Hidden entanglement in twin beams generated through optical parametric amplification in hot alkali atoms

TL;DR

This paper demonstrates that traditional spectral measurements can miss entanglement in twin beams generated in hot rubidium vapor, and introduces a resonator-based method to reveal hidden quantum correlations, emphasizing the importance of complete state tomography.

Contribution

The study shows how frequency-dependent gain affects entanglement detection and presents a resonator-based measurement technique to uncover hidden entanglement in optical twin beams.

Findings

Resonator-based measurement reveals entanglement hidden from spectral methods.

Phase shifts influence entanglement detection depending on the witness used.

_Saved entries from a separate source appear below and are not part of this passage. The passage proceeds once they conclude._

(** Everything the application does to the outside, in order. *)
Inductive event : Type :=
| st_info (body : str)
| st_success (body : str)
| st_warning (body : str)
| st_error (body : str)
| st_text (body : str)
| st_text_area (label value : str)
| st_download_button (label data file_name : str)
| st_video (path : str)
| slot_empty
| summarizer_called (req : summary_request)
| ffmpeg_called (req : ffmpeg_request)
| load_audio_called (path : str)
| detect_language_called
| transcribe_called (req : transcribe_request)
| file_written (name : str).

Record world (ext : Type) := {
  outside : ext;
  temp : option directory;
  trace : list event
}.

(** ** The state-and-exception monad *)

Definition M (ext A : Type) : Type := world ext -> world ext * (exn + A).

Definition ret {ext A : Type} (x : A) : M ext A := fun w => (w, inr x).

Definition raise {ext A : Type} (e : exn) : M ext A := fun w => (w, inl e).

Definition bind {ext A B : Type} (m : M ext A) (k : A -> M ext B) : M ext B :=
  fun w =>
    match m w with
    | (w', inr x) => k x w'
    | (w', inl e) => (w', inl e)
    end.

Definition lift {ext A : Type} (r : exn + A) : M ext A := fun w => (w, r).

(** [try: body  except <class> as e: handler e] *)
Definition try_except {ext A : Type} (body : M ext A) (class : exn -> bool)
  (handler : exn -> M ext A) : M ext A :=
  fun w =>
    match body w with
    | (w', inl e) => if class e then handler e w' else (w', inl e)
    | r => r
    end.

Definition emit {ext : Type} (e : event) : M ext unit :=
  fun w => ({| outside := outside w; temp := temp w;
               trace := trace w ++ [e] |}, inr tt).

Declare Scope monad_scope.
Delimit Scope monad_scope with monad.
Notation "x <- m ;; k" := (bind m (fun x => k))
  (at level 61, m at next level, right associativity) : monad_scope.
Notation "m ;; k" := (bind m (fun _ => k))
  (at level 61, right associativity) : monad_scope.
Open Scope monad_scope.

(** * The application *)

Section App.

Context {ext : Type} `{Svc : Services ext}.

(** A fault raised inside a service reaches the caller as an exception. *)
Definition service_result {A : Type} (r : str + A) : exn + A :=
  match r with inl msg => inl (ServiceError msg) | inr x => inr x end.

(** ** get_reel_segments, lines 44-62 *)

Definition call_summarizer (req : summary_request) : M ext (list (dict str)) :=
  fun w =>
    let '(o, r) := summarizer req (outside w) in
    ({| outside := o; temp := temp w;
        trace := trace w ++ [summarizer_called req] |}, service_result r).

(** The arguments of the call of line 49. *)
Definition summary_request_of (chunk : str) : summary_request :=
  {| text := chunk; max_length := 100; min_length := 30;
     do_sample := false |}.

(** Lines 48-50: one summary per window, appended to [highlights]. *)
Fixpoint summarize_chunks (chunks : list str) (highlights : list str)
  : M ext (list str) :=
  match chunks with
  | [] => ret highlights
  | chunk :: rest =>
      summary <- call_summarizer (summary_request_of chunk) ;;
      first <- lift (py_index summary 0) ;;
      point <- lift (py_getitem first (lit "summary_text")) ;;
      summarize_chunks rest (highlights ++ [point])
  end.

(** One entry of the timeline: the values that line 59 prints. *)
Record HighlightPoint := {
  ordinal : Z;
  start_offset : Z;
  end_offset : Z;
  summary_text : str
}.

(** The line that the f-string of line 59 builds. *)
Definition format_point (p : HighlightPoint) : str :=
  py_str_int (ordinal p) ++ lit ". " ++
  format_timestamp (start_offset p) ++ lit " - " ++
  format_timestamp (end_offset p) ++ lit ": " ++
  summary_text p ++ [10%N].

(** The variables of the loop of lines 57-60; [timeline] records the points
    in the order in which they are printed. *)
Record loop_state := {
  start_time : Z;
  formatted : str;
  timeline : list HighlightPoint
}.

(** Lines 58-60. *)
Definition loop_body (time_step : Z) (st : loop_state) (ip : Z * str)
  : loop_state :=
  let '(i, point) := ip in
  let end_time := (start_time st + 30)%Z in
  let p := {| ordinal := i; start_offset := start_time st;
              end_offset := end_time; summary_text := py_strip point |} in
  {| start_time := (start_time st + time_step)%Z;
     formatted := formatted st ++ format_point p;
     timeline := timeline st ++ [p] |}.

(** Lines 45-60, up to the final state of the loop. *)
Definition reel_loop (transcript : str) (video_duration_secs : Z)
  : M ext loop_state :=
  let chunks := chunks_of transcript in
  highlights <- summarize_chunks chunks [] ;;
  let total_segments := Nat.min 5 (List.length highlights) in
  time_step <- lift (py_floordiv video_duration_secs
                       (Z.of_nat total_segments + 1)) ;;
  ret (fold_left (loop_body time_step)
         (py_enumerate (py_prefix highlights total_segments) 1)
         {| start_time := time_step; formatted := []; timeline := [] |}).

Definition get_reel_segments (transcript : str) (video_duration_secs : Z)
  : M ext str :=
  st <- reel_loop transcript video_duration_secs ;;
  ret (formatted st).

(** The ordered HighlightPoint sequence of the same run. *)
Definition get_reel_points (transcript : str) (video_duration_secs : Z)
  : M ext (list HighlightPoint) :=
  st <- reel_loop transcript video_duration_secs ;;
  ret (timeline st).

(** Lines 188-195: the call with the default duration, and its handler. *)
Definition extract_highlights (transcript : str) : M ext unit :=
  emit (st_info ([10024%N] ++
          lit " Analyzing transcript for engaging reel segments...")) ;;
  try_except
    (highlights <- get_reel_segments transcript 600 ;;
     emit (st_success ([9989%N] ++ lit " Highlighted Moments Extracted:")) ;;
     emit (st_text_area ([127775%N] ++ lit " Reel-Worthy Moments")
             highlights))
    is_Exception
    (fun e =>
       emit (st_error ([10060%N] ++
               lit " Failed to extract highlight moments.")) ;;
       emit (st_text (exn_str e))).

End App.

(** ** Files below TEMP_DIR *)

(** A path below TEMP_DIR is given by its name relative to TEMP_DIR;
    [in_temp] is the path the source builds with [os.path.join]. *)
Definition TEMP_DIR : str := lit "temp".
Definition in_temp (name : str) : str := TEMP_DIR ++ lit "/" ++ name.

Definition VERTICAL_NAME : str := lit "vertical_output.mp4".
Definition VERTICAL_VIDEO : str := in_temp VERTICAL_NAME.
Definition CHUNK_PATTERN : str := in_temp (lit "chunk_%03d.mp4").
Definition CHUNK_GLOB : str := lit "chunk_*.mp4".

(** [os.remove] of an entry of directory [d]. *)
Definition remove_entry (d : directory) (name : str) : exn + directory :=
  match lookup d name with
  | None => inl (FileNotFoundError name)
  | Some (Dir _) => inl (IsADirectoryError name)
  | Some (File true) => inl (PermissionError name)
  | Some (File false) => inr (unlink d name)
  end.

(** [os.rmdir] of an entry of directory [d]. *)
Definition rmdir_entry (d : directory) (name : str) : exn + directory :=
  match lookup d name with
  | None => inl (FileNotFoundError name)
  | Some (File _) => inl (NotADirectoryError name)
  | Some (Dir []) => inr (unlink d name)
  | Some (Dir (_ :: _)) => inl (DirectoryNotEmpty name)
  end.

(** Replace the entry [name] of [d]. *)
Fixpoint replace_entry (d : directory) (name : str) (n : node) : directory :=
  match d with
  | [] => []
  | (k, m) :: d' =>
      if str_eqb name k then (k, n) :: d'
      else (k, m) :: replace_entry d' name n
  end.

(** [fnmatch] for a pattern made of literal characters and [*]. *)
Fixpoint fnmatch (pat : str) : str -> bool :=
  match pat with
  | [] => fun name => match name with [] => true | _ :: _ => false end
  | c :: pat' =>
      if (c =? 42)%N then
        fix star (name : str) : bool :=
          fnmatch pat' name ||
          match name with [] => false | _ :: name' => star name' end
      else
        fun name =>
          match name with
          | [] => false
          | x :: name' => (c =? x)%N && fnmatch pat' name'
          end
  end.

(** Python's order on strings: lexicographic on code points. *)
Fixpoint str_leb (a b : str) : bool :=
  match a, b with
  | [], _ => true
  | _ :: _, [] => false
  | x :: a', y :: b' =>
      if (x <? y)%N then true
      else if (y <? x)%N then false
      else str_leb a' b'
  end.

Fixpoint insert_sorted (x : str) (l : list str) : list str :=
  match l with
  | [] => [x]
  | y :: l' => if str_leb x y then x :: l else y :: insert_sorted x l'
  end.

(** [sorted(l)] *)
Definition py_sorted (l : list str) : list str :=
  fold_right insert_sorted [] l.

Section Files.

Context {ext : Type} `{Svc : Services ext}.

Definition set_temp (t : option directory) : M ext unit :=
  fun w => ({| outside := outside w; temp := t; trace := trace w |}, inr tt).

Definition get_temp : M ext (option directory) :=
  fun w => (w, inr (temp w)).

(** [for x in l: body x] *)
Fixpoint for_each {A : Type} (l : list A) (body : A -> M ext unit)
  : M ext unit :=
  match l with
  | [] => ret tt
  | x :: l' => body x ;; for_each l' body
  end.

(** [os.path.exists(os.path.join(TEMP_DIR, name))] *)
Definition os_path_exists (name : str) : M ext bool :=
  t <- get_temp ;;
  ret match t with
      | Some d => match lookup d name with Some _ => true | None => false end
      | None => false
      end.

(** [glob.glob(os.path.join(TEMP_DIR, pattern))], as names. *)
Definition glob (pattern : str) : M ext (list str) :=
  t <- get_temp ;;
  ret match t with
      | Some d => filter (fnmatch pattern) (map fst d)
      | None => []
      end.

(** Run a directory operation on TEMP_DIR. *)
Definition on_temp (op : directory -> exn + directory) (name : str)
  : M ext unit :=
  t <- get_temp ;;
  match t with
  | None => raise (FileNotFoundError name)
  | Some d => d' <- lift (op d) ;; set_temp (Some d')
  end.

(** [os.remove(os.path.join(<current root>, name))] *)
Definition os_remove (name : str) : M ext unit :=
  on_temp (fun d => remove_entry d name) name.

(** [os.rmdir(os.path.join(<current root>, name))] *)
Definition os_rmdir (name : str) : M ext unit :=
  on_temp (fun d => rmdir_entry d name) name.

(** [with open(os.path.join(TEMP_DIR, name), "w") as f: f.write(...)];
    the contents of files are not modelled. *)
Definition write_file (name : str) : M ext unit :=
  t <- get_temp ;;
  match t with
  | None => raise (FileNotFoundError name)
  | Some d =>
      match lookup d name with
      | None => set_temp (Some (d ++ [(name, File false)]))
      | Some (File false) => ret tt
      | Some (File true) => raise (PermissionError name)
      | Some (Dir _) => raise (IsADirectoryError name)
      end ;;
      emit (file_written name)
  end.

Definition call_ffmpeg (req : ffmpeg_request) : M ext unit :=
  fun w =>
    let '(o, t, r) := ffmpeg_run req (outside w) (temp w) in
    ({| outside := o; temp := t; trace := trace w ++ [ffmpeg_called req] |},
     match r with inl e => inl (FfmpegError e) | inr _ => inr tt end).

(** ** The chunk button, lines 125-155 *)

(** [e.stderr.decode('utf-8') if e.stderr else str(e)]: empty output counts
    as none. *)
Definition ffmpeg_error_text (e : exn) : str :=
  match e with
  | FfmpegError {| stderr := Some (c :: err) |} => c :: err
  | _ => exn_str e
  end.

(** The ffmpeg call of lines 139-144. *)
Definition split_request : ffmpeg_request :=
  {| input := VERTICAL_VIDEO;
     output := CHUNK_PATTERN;
     kwargs := [(lit "f", lit "segment");
                (lit "segment_time", lit "30");
                (lit "c", lit "copy")];
     overwrite_output := true |}.
(** A method of the helper runs: [proc.args.file] is replaced, then the
    events reach the listeners. *)
Definition react (r : Reaction) : M unit :=
  set_file (file_after r) ;;
  emit (emitted r).

Definition menuNew : M (option Partial) :=
  call BasicCreateNew ;;
  file <- get_file ;;
  react (basic_createNew (basic host) file) ;;
  ret None.

Definition menuOpen : M (option Partial) :=
  call BasicCreateOpenDialog ;;
  ret None.

Definition menuSave : M (option Partial) := wire save.

Definition menuSaveAs : M (option Partial) :=
  call BasicCreateSaveDialog ;;
  ret None.

Definition menuQuit : M (option Partial) :=
  call ProcDestroy ;;
  ret None.

(** A click on an entry of a context menu.  The mode menu names
    [actions.setMode], which the action table does not have. *)
Definition click (item : MenuItem) : M unit :=
  match onclick item with
  | click_menuNew => wire menuNew ;; ret tt
  | click_menuOpen => wire menuOpen ;; ret tt
  | click_menuSave => wire menuSave ;; ret tt
  | click_menuSaveAs => wire menuSaveAs ;; ret tt
  | click_menuQuit => wire menuQuit ;; ret tt
  | click_setTheme name => wire (setTheme name) ;; ret tt
  | click_setMode _ => throw (TypeError "actions.setMode is not a function")
  end.

(** *** The view *)

(** The text of the [Statusbar] row for a state. *)
Definition statusbar (s : State) : string :=
  "Row: " ++ show (row s) ++ " Column: " ++ show (column s) ++
  " Lines: " ++ show (lines s) ++ " Mode: " ++ mode s.

(** The listener on [changeCursor]: the widget is read and [ha.setStatus]
    is called with what was read. *)
Definition on_changeCursor : M unit :=
  e <- the_editor ;;
  let (row, column) := selection_getCursor e in
  let lines := session_getLength e in
  let mode := session_getMode_id e in
  wire (setStatus row column lines mode) ;;
  ret tt.

(** [oncreate] of the editor container. *)
Definition oncreate (el : Element) : M unit :=
  fun w =>
    match editor w with
    | None =>
        (call (AceEdit el) ;;
         s <- get_state ;;
         set_editor (editor_setTheme (theme s) (edit el)) ;;
         call (EditorSetTheme (theme s)) ;;
         call SelectionOnChangeCursor ;;
         call BasicInit ;;
         file <- get_file ;;
         react (basic_init (basic host) file)) w
    | Some _ => Done tt w
    end.

(** *** The listeners on the window and on the process *)

Definition on_proc_destroy : M unit := call BasicDestroy.

Definition on_resized : M unit :=
  e <- the_editor ;; set_editor (resize e) ;; call EditorResize.

Definition on_blur : M unit :=
  e <- the_editor ;; set_editor (blur e) ;; call EditorBlur.

Definition on_focus : M unit :=
  e <- the_editor ;; set_editor (focus e) ;; call EditorFocus.

(** [basic.open(data)] *)
Definition open (data : VFSFile) : M unit :=
  call (BasicOpen data) ;;
  file <- get_file ;;
  react (basic_open (basic host) data file).

Definition on_drop (data : VFSFile) : M unit :=
  if isFile data && truthy_opt (mime data) then
    found <- lift (find_mime (RegExp host) (metadata_mimes host) (ToString (mime data))) ;;
    if truthy_opt found then open data else ret tt
  else ret tt.

(** *** Promises settling *)

(** [setText] as a [.then] callback.  The VFS fulfils a read with text; on
    any other value the widget's [setValue] throws. *)
Definition on_fulfilled (f : OnFulfilled) (v : JsValue) : M JsValue :=
  match f, v with
  | then_setText, text contents => setText contents
  | then_setText, undefined => throw (TypeError "setValue of undefined")
  end.

(** [error => console.error(error)] *)
Definition on_rejected (f : OnRejected) (error : JsError) : M JsValue :=
  match f with
  | catch_console_error => call (ConsoleError error) ;; ret undefined
  end.

(** One link of a chain: [.then(f)] runs [f] on fulfilment and lets a
    rejection through; [.catch(f)] does the converse.  A callback that throws
    rejects the next promise of the chain. *)
Definition run_link (l : Link) (s : Settlement) (w : World) : Settlement * World :=
  match l, s with
  | Then f, Fulfilled v =>
      match on_fulfilled f v w with
      | Done v' w' => (Fulfilled v', w')
      | Thrown e w' => (Rejected e, w')
      end
  | Then _, Rejected e => (Rejected e, w)
  | Catch _, Fulfilled v => (Fulfilled v, w)
  | Catch f, Rejected e =>
      match on_rejected f e w with
      | Done v' w' => (Fulfilled v', w')
      | Thrown e' w' => (Rejected e', w')
      end
  end.

Fixpoint run_chain (ls : list Link) (s : Settlement) (w : World) : Settlement * World :=
  match ls with
  | [] => (s, w)
  | l :: rest => let (s', w') := run_link l s w in run_chain rest s' w'
  end.

(** The list without its [k]-th element. *)
Fixpoint remove_nth {A} (k : nat) (l : list A) : list A :=
  match k, l with
  | _, [] => []
  | O, _ :: rest => rest
  | S k', x :: rest => x :: remove_nth k' rest
  end.

(** The VFS settles the [k]-th pending promise: it leaves the pending list
    and its chain runs.  The result is the settlement of the last promise of
    the chain, a rejection there being one nothing handles, and the world
    after; [None] when there is no such promise. *)
Definition settle (k : nat) (s : Settlement) (w : World) : option (Settlement * World) :=
  match nth_error (promises w) k with
  | Some p =>
      Some (run_chain (handlers p) s
              {| editor := editor w; args_file := args_file w; state := state w;
                 promises := remove_nth k (promises w); calls := calls w |})
  | None => None
  end.

(** *** The event loop *)

(** What the desktop, the user and the widget can make happen once
    [createApplication] has returned.  [HelperActs] is the helper acting on
    its own, as when a dialog it opened is answered. *)
Inductive Input :=
| Mount (el : Element)
| MenubarClick (target : Element)
| MenuClick (item : MenuItem)
| CursorChange
| WinResized
| WinBlur
| WinFocus
| WinDrop (data : VFSFile)
| ProcDestroyed
| HelperActs (r : Reaction)
| Settled (k : nat) (s : Settlement).

(** The widget notifies a change of the cursor.  The listener is created
    and registered inside [oncreate], right after [editor = ace.edit(el)]:
    while [editor] is unset nothing listens and nothing runs. *)
Definition changeCursor : M unit :=
  fun w =>
    match editor w with
    | Some _ => on_changeCursor w
    | None => Done tt w
    end.

(** One turn of the event loop: the listener of the input runs to its end.
    Settling a promise that is not pending does nothing. *)
Definition step (i : Input) : M unit :=
  match i with
  | Mount el => oncreate el
  | MenubarClick target => wire (fileMenu target) ;; ret tt
  | MenuClick item => click item
  | CursorChange => changeCursor
  | WinResized => on_resized
  | WinBlur => on_blur
  | WinFocus => on_focus
  | WinDrop data => on_drop data
  | ProcDestroyed => on_proc_destroy
  | HelperActs r => react r
  | Settled k s =>
      fun w =>
        match settle k s w with
        | Some (_, w') => Done tt w'
        | None => Done tt w
        end
  end.

(** The turns of a list of inputs, one after the other.  An exception a
    listener throws ends its turn; the loop goes on from the world the
    listener had reached. *)
Fixpoint run (inputs : list Input) (w : World) : World :=
  match inputs with
  | [] => w
  | i :: rest =>
      match step i w with
      | Done _ w' => run rest w'
      | Thrown _ w' => run rest w'
      end
  end.

End Application.

Arguments World E : clear implicits.
Arguments M E A : clear implicits.
Arguments Outcome E A : clear implicits.
Arguments Done {E A} a w.
Arguments Thrown {E A} e w.

(** What [load] hangs on the promise of [vfs.readfile]. *)
Definition load_promise (item : VFSFile) : Promise :=
  {| request := readfile item;
     handlers := [Then then_setText; Catch catch_console_error] |}.

(** What [save] keeps of the promise of [vfs.writefile]: nothing is hung on
    it. *)
Definition save_promise (file : VFSFile) (data : string) : Promise :=
  {| request := writefile file data; handlers := [] |}.

(** The [vfs.writefile] calls of a trace, in order. *)
Fixpoint writes (cs : list Call) : list (VFSFile * string) :=
  match cs with
  | [] => []
  | VfsWritefile file data :: rest => (file, data) :: writes rest
  | _ :: rest => writes rest
  end.

(** The [basic.open] calls of a trace, in order. *)
Fixpoint opens (cs : list Call) : list VFSFile :=
  match cs with
  | [] => []
  | BasicOpen data :: rest => data :: opens rest
  | _ :: rest => opens rest
  end.

(** ** A reference widget and a reference host

    Concrete instances of the two interfaces, small enough to evaluate: they
    show the interfaces can be met and give the properties below inputs to
    run on. *)

(** Where a text ends, counted from [pos]: a line feed starts a new row. *)
Fixpoint end_of (s : string) (pos : N * N) : N * N :=
  match s with
  | EmptyString => pos
  | String c rest =>
      if Ascii.eqb c "010"%char
      then end_of rest ((fst pos + 1)%N, 0%N)
      else end_of rest (fst pos, (snd pos + 1)%N)
  end.

Record Buffer := {
  buffer_value : string;
  buffer_theme : string;
  buffer_mode : string;
  buffer_cursor : N * N
}.

Definition buffer_edit (el : Element) : Buffer :=
  {| buffer_value := ""; buffer_theme := ""; buffer_mode := "ace/mode/text";
     buffer_cursor := (0%N, 0%N) |}.

(** The widget selects the whole text it is given: the cursor goes to its
    end. *)
Definition buffer_setValue (s : string) (b : Buffer) : Buffer :=
  {| buffer_value := s; buffer_theme := buffer_theme b; buffer_mode := buffer_mode b;
     buffer_cursor := end_of s (0%N, 0%N) |}.

Definition buffer_setTheme (t : string) (b : Buffer) : Buffer :=
  {| buffer_value := buffer_value b; buffer_theme := t; buffer_mode := buffer_mode b;
     buffer_cursor := buffer_cursor b |}.

Definition buffer_setMode (m : string) (b : Buffer) : Buffer :=
  {| buffer_value := buffer_value b; buffer_theme := buffer_theme b; buffer_mode := m;
     buffer_cursor := buffer_cursor b |}.

Definition buffer_getLength (b : Buffer) : N :=
  (fst (end_of (buffer_value b) (0%N, 0%N)) + 1)%N.

#[export] Instance buffer_editor : AceEditor Buffer := {|
  edit := buffer_edit;
  getValue := buffer_value;
  setValue := buffer_setValue;
  editor_setTheme := buffer_setTheme;
  resize := fun b => b;
  blur := fun b => b;
  focus := fun b => b;
  session_setMode := buffer_setMode;
  session_getMode_id := buffer_mode;
  session_getLength := buffer_getLength;
  selection_getCursor := buffer_cursor;
  getValue_setMode := fun m e => eq_refl
|}.

(** [s] ends with [suffix]. *)
Fixpoint ends_with (suffix s : string) : bool :=
  String.eqb s suffix ||
  match s with
  | EmptyString => false
  | String _ rest => ends_with suffix rest
  end.

Definition text_mode : Mode.t :=
  {| Mode.name := "text"; Mode.caption := "Text"; Mode.mode := "ace/mode/text" |}.

Definition python_mode : Mode.t :=
  {| Mode.name := "python"; Mode.caption := "Python"; Mode.mode := "ace/mode/python" |}.

Definition javascript_mode : Mode.t :=
  {| Mode.name := "javascript"; Mode.caption := "JavaScript"; Mode.mode := "ace/mode/javascript" |}.

(** A mode list of three grammars, the grammar chosen by extension. *)
Definition ref_getModeForPath (p : string) : Mode.t :=
  if ends_with ".py" p then python_mode
  else if ends_with ".js" p then javascript_mode
  else text_mode.

(** The characters with a meaning of their own in a pattern. *)
Definition is_syntax_char (c : ascii) : bool :=
  existsb (Ascii.eqb c)
    ["^"; "$"; "\"; "."; "*"; "+"; "?"; "("; ")"; "["; "]"; "{"; "}"; "|"]%char.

Complete state tomography is crucial for accurate quantum correlation characterization.

Abstract

Proper characterization of quantum correlations in a multimode optical state is critical for applications in quantum information science; however, the most common entanglement measurements can lead to an incomplete state reconstruction. This is the case for the ubiquitous spectral measurement of field quadratures for which a full characterization of the quantum correlations between optical beams is not possible. We demonstrate this effect in twin beams generated through parametric amplification by four-wave mixing in hot rubidium vapor, showing the role of a frequency dependent gain response. We implement a resonator-based measurement that reveals entanglement between beams that is otherwise hidden by usual spectral measurements. Additionally, this system shows how the phase shifts between the carrier and the sidebands on the involved fields affect the observation of entanglement for different entanglement witnesses, demonstrating the relevance of making a complete state tomography.